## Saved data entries
■ ■ ■ ■ ■ ■ ■

(** The table leads to the branch that matches, or to its end. *)
Lemma table_ok type w items : Forall (fun '(g, _) => guard_ok w g) items -> forall from L P st, alloc st W U ->
  (forall i g s, items !! i = Some (Some g, s) -> Sym (from + i) ∈ L ++ P) ->
  swp L (case_table thread_count draw type from items) P st (fun _ P' st' out => P' = P /\ alloc st' W U /\
    forall lab code p (dest : nat -> nat), placed nets lab code p out -> (forall i g s, items !! i = Some (Some g, s) -> lab (Sym (from + i)) = Some (dest i)) ->
      forall E v, length v = w -> transit code W U p E [v] (match case_index swid type v E items with Some i => dest i | None => (p + ninstr out)%nat end) E [v]).
Proof using design.
  induction 1 as [|[[g|] s] items Hg _ IH]; intros from L P st Ha Hlab; cbn [case_table case_index].
  - apply swp_ret. split; [done|]. split; [done|]. intros lab code p dest _ _ E v _. cbn. rewrite Nat.add_0_r. apply transit_refl.
  - destruct Hg as (Hw & Hwid & Hf). apply swp_bind, swp_line; [intros lab; by eexists|]. apply swp_bind.
    eapply swp_mono; [|by apply (draw_piece nets swid view thread_count fuel W U design g)]. intros _ P1 st1 out1 (-> & Ha1 & Hval).
    pose proof (Hlab 0%nat g s eq_refl) as H0. rewrite Nat.add_0_r in H0.
    apply swp_bind, swp_case_test; [revert H0; in_labels|]. eapply swp_mono; [|apply IH; [done|]].
    + intros _ P2 st2 out2 (-> & Ha2 & Hrest). split; [done|]. split; [done|]. intros lab code p dest Hpl Hdest E v Hv.
      rewrite !placed_app in Hpl. destruct Hpl as ([Hdup _] & Hp1 & Htest & Hp2). cbn [ninstr] in *. rewrite ninstr_test in Hp2. rewrite !ninstr_app, ninstr_test. cbn [ninstr].
      rewrite Nat.add_1_r in *. eapply transit_trans; [exact (dup_moves nets swid view W U code lab p E v Hdup)|].
      eapply transit_trans; [apply (transit_push nets swid view), (Hval lab code _ E Hp1)|].
      pose proof (Hdest 0%nat g s eq_refl) as Hd. rewrite Nat.add_0_r in Hd.
      pose proof (case_test_moves nets swid view W U code type lab _ _ _ E v (StmtSem.value_of swid E g) ltac:(rewrite Hv, (proj1 (value_width nets swid E g Hw)); done) Hd Htest) as T.
      eapply transit_trans; [exact (transit_frame nets swid view _ _ _ _ _ _ _ _ _ [v] T)|]. cbn [app]. destruct (case_matches _ _ _); [apply transit_refl|].
      specialize (Hrest lab code (S (S (S p + ninstr out1))) (fun i => dest (S i))). replace (S (S (S p + ninstr out1))) with (S p + ninstr out1 + 2)%nat in * by lia.
      specialize (Hrest Hp2 ltac:(intros i g' s' Hi; rewrite Nat.add_succ_comm; by apply (Hdest (S i) g' s')) E v Hv).
      destruct (case_index swid type v E items) as [i|]; cbn [fmap option_fmap option_map]; [done|].
      by replace (p + (1 + (ninstr out1 + (2 + ninstr out2))))%nat with (S p + ninstr out1 + 2 + ninstr out2)%nat by lia.
    + intros i g' s' Hi. rewrite Nat.add_succ_comm. specialize (Hlab (S i) g' s' Hi). revert Hlab. in_labels.
  - eapply swp_mono; [|apply IH; [done|]].
    + intros _ P2 st2 out2 (-> & Ha2 & Hrest). split; [done|]. split; [done|]. intros lab code p dest Hpl Hdest E v Hv.
      specialize (Hrest lab code p (fun i => dest (S i)) Hpl ltac:(intros i g' s' Hi; rewrite Nat.add_succ_comm; by apply (Hdest (S i) g' s')) E v Hv).
      by destruct (case_index swid type v E items).
    + intros i g' s' Hi. rewrite Nat.add_succ_comm. by apply (Hlab (S i) g' s').
Qed.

■ ■ ■ ■ ■ ■ ■

## Problem
In the data above, retype exactly and only the lines between the one holding "eapply transit_trans; [exact (transit_frame" and the one holding "revert Hlab. in_labels.", inclusive.

## Task solution
      eapply transit_trans; [exact (transit_frame nets swid view _ _ _ _ _ _ _ _ _ [v] T)|]. cbn [app]. destruct (case_matches _ _ _); [apply transit_refl|].
      specialize (Hrest lab code (S (S (S p + ninstr out1))) (fun i => dest (S i))). replace (S (S (S p + ninstr out1))) with (S p + ninstr out1 + 2)%nat in * by lia.
      specialize (Hrest Hp2 ltac:(intros i g' s' Hi; rewrite Nat.add_succ_comm; by apply (Hdest (S i) g' s')) E v Hv).
      destruct (case_index swid type v E items) as [i|]; cbn [fmap option_fmap option_map]; [done|].
      by replace (p + (1 + (ninstr out1 + (2 + ninstr out2))))%nat with (S p + ninstr out1 + 2 + ninstr out2)%nat by lia.
    + intros i g' s' Hi. rewrite Nat.add_succ_comm. specialize (Hlab (S i) g' s' Hi). revert Hlab. in_labels.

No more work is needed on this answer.